Login with ssconsole and sspassword. From the menu, set the network configuration accordantly, set the FQDN, callback (fqdn preferable) and so on. Write configuration to finish the configuration.
And with this, the appliance is good to go. Point your browser to the address shown (or set, as I was a bit fast with the capture of above image) and login with the default ssadmin and sspassword combination and you are ready to rock. I have connected to vCenter and Active Directory for the virtual machine and user side setup.
Add clients to the environment
For Statusphere to collect some data we should add some clients and components to the environment. Next, to the valuable client information, we can also add a directory and virtual infrastructure data. Do this as well if you are investigating virtual desktop UX. Add clients by downloading and installing the CID. And let Stratusphere collect some data. For our Full Clone desktops, I have used the groups’ policy standard which I have saved to a location that can be accessed via the network (a share). Use the ADMX template that can be downloaded here also.
Create a computer policy with this template. Set the Hub Address to enabled and fill in the FQDN/IP (do this for 32 and 64-bit if you have both. And set the software settings installation package part pointing to the share.
For our instant clone desktop pools, I just installed the Windows version manually in the master image. When sealing the template run install-location\Liquidware Labs\Connector ID\admin scripts\ VMwareView_MasterImagePrep.bat. This stops the services and sets to manual. After seal create snapshot and push this image to the pool. In the post, customization run the post worker script or something else that sets the Liquidware services to auto and starts them (in order connector, UI and update). This will create a unique computer ID so we will have.
As you see in the above list, our demo environment currently contains one full clone, the base image, and three instant clone desktops.
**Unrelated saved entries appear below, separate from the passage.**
Lemma executeGroups_thrown w plan groups : ∀ i allResults (k : nat) e,
  (k < length groups)%nat →
  (∀ j, (j < k)%nat → progress w (GroupStart (i + j)) = inr ()) →
  progress w (GroupStart (i + k)) = inl e →
  executeGroups w plan i groups allResults = inl e.
Proof.
  induction groups as [|g groups IH]; intros i acc k e Hk Hbefore Hthrow; cbn in *.
  - lia.
  - destruct k as [|k].
    + rewrite Nat.add_0_r in Hthrow. by rewrite Hthrow.
    + rewrite <- (Nat.add_0_r i) at 1. rewrite (Hbefore O) by lia. cbn.
      apply (IH (S i) _ k e); [lia| |].
      * intros j Hj. replace (S i + j)%nat with (i + S j)%nat by lia.
        apply Hbefore. lia.
      * by replace (S i + k)%nat with (i + S k)%nat by lia.
Qed.

(** X18. The groups decide what runs.  When [executeParallel] returns,
    the tasks of its results are, in order and with repetitions, those that
    the groups name: a task of the plan that no group names is not run and
    has no result, and no error tells of it.  When the progress callback
    throws at the start of a group, [executeParallel] throws that error and
    the results of the groups before it are lost with it. *)
Theorem groups_decide_what_runs (w : World) (plan : TaskPlan.t) :
  (∀ results, executeParallel w plan = inr results →
     map AgentResult.taskId results = scheduledIds plan
     ∧ ∀ t, t ∈ TaskPlan.subTasks plan →
            (∀ g, g ∈ TaskPlan.parallelGroups plan → SubTask.id t ∉ g) →
            SubTask.id t ∉ map AgentResult.taskId results)
  ∧ (∀ (k : nat) e,
       (k < length (TaskPlan.parallelGroups plan))%nat →
       (∀ j, (j < k)%nat → progress w (GroupStart j) = inr ()) →
       progress w (GroupStart k) = inl e →
       executeParallel w plan = inl e).
Proof.
  split.
  - intros results Hrun. unfold executeParallel in Hrun.
    apply executeGroups_returned in Hrun as ->.
    assert (map AgentResult.taskId
              (resultsOfGroups w plan (TaskPlan.parallelGroups plan) [])
            = scheduledIds plan) as Hids
      by (by rewrite resultsOfGroups_taskIds).
    split; [done|]. intros t Ht Hnone. rewrite Hids. unfold scheduledIds.
    rewrite list_elem_of_In, in_flat_map. intros (g & Hg & Hin).
    apply list_elem_of_In in Hg, Hin.
    apply list_elem_of_fmap in Hin as (t' & Hid & Ht').
    apply list_elem_of_filter in Ht' as [Hmember _].
    apply (Hnone g Hg). by rewrite Hid.
  - intros k e Hk Hbefore Hthrow. unfold executeParallel.
    by apply (executeGroups_thrown w plan _ O [] k e).
Qed.

(** *** verifyChain *)

Lemma verifyOne_keeps w plan r :
  AgentResult.taskId (verifyOne w plan r) = AgentResult.taskId r
  ∧ AgentResult.success (verifyOne w plan r) = AgentResult.success r
  ∧ AgentResult.duration (verifyOne w plan r) = AgentResult.duration r
  ∧ (verifyOne w plan r = r
     ∨ AgentResult.agent (verifyOne w plan r) = AgentResult.agent r +:+ "+verified").
Proof.
  unfold verifyOne.
  destruct (find _ (TaskPlan.subTasks plan)) as [task|]; [|by auto].
  destruct (callVerify w r task) as [e|out]; [by auto|].
  destruct (_ && _); [|by auto].
  destruct (verifyAndFix w _) as [e|healed]; [by auto|].
  destruct (verified healed); by auto.
Qed.

Lemma partition_Permutation {A} (P : A → bool) (l : list A) :
  ((filter (λ x, P x = false) l ++ filter (λ x, P x = true) l)%list) ≡ₚ l.
Proof.
  induction l as [|x l IH]; [done|].
  rewrite (filter_cons (λ x, P x = false) x l), (filter_cons (λ x, P x = true) x l).
  destruct (P x) eqn:E.
  - rewrite decide_False, decide_True by done.
    rewrite <- Permutation_middle. by constructor.
  - rewrite decide_True, decide_False by done. cbn. by constructor.
Qed.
Collect information and assess those insights
Allow some time for these products to collect and interpret the data. For Stratusphere and all similar, I advise for a minimum of a business cycle. On average a business cycle is 4 weeks or a month. The bare minimum is a few hours to two weeks. However, these results are with a little ‘it depends’. After a few hours, the first data will be there for the operators to take a look at. For example, you can use this dataset to check if the expected desktops are checking in. For assessing and analysing the data, use more time. The more measurements the more reliable the data is. Preferably plan for the period where mission or business critical processes are happening.
If you have a clear understanding, you can use the data to report on. And in a later phase, you can also integrate with systems management products or IT help desk systems via SNMP and RSS feeds.
You can find your UX profile back at for example the UX score. The UX score is a composite metric of resource consumption, and the ability to identify resource constraint limits and sort them using a weighted rating system of – Good, Fair, Poor (or A+, A, A-, B+, B-, C as labeled) depending on the UX score/profile. When your UX profile has a good match, your VDI’s will have good labels. Easy to spot.
Keep using Stratusphere UX to fully enable your organization in their digital workspace management with performance monitoring. Use Stratusphere when doing platform (re-)design, lifecycle management, and optimization. Check what impact security changes have on the UX of your users desktops, before you implement these changes. Integrate with your helpdesk system and other operational management solutions. And in many other areas.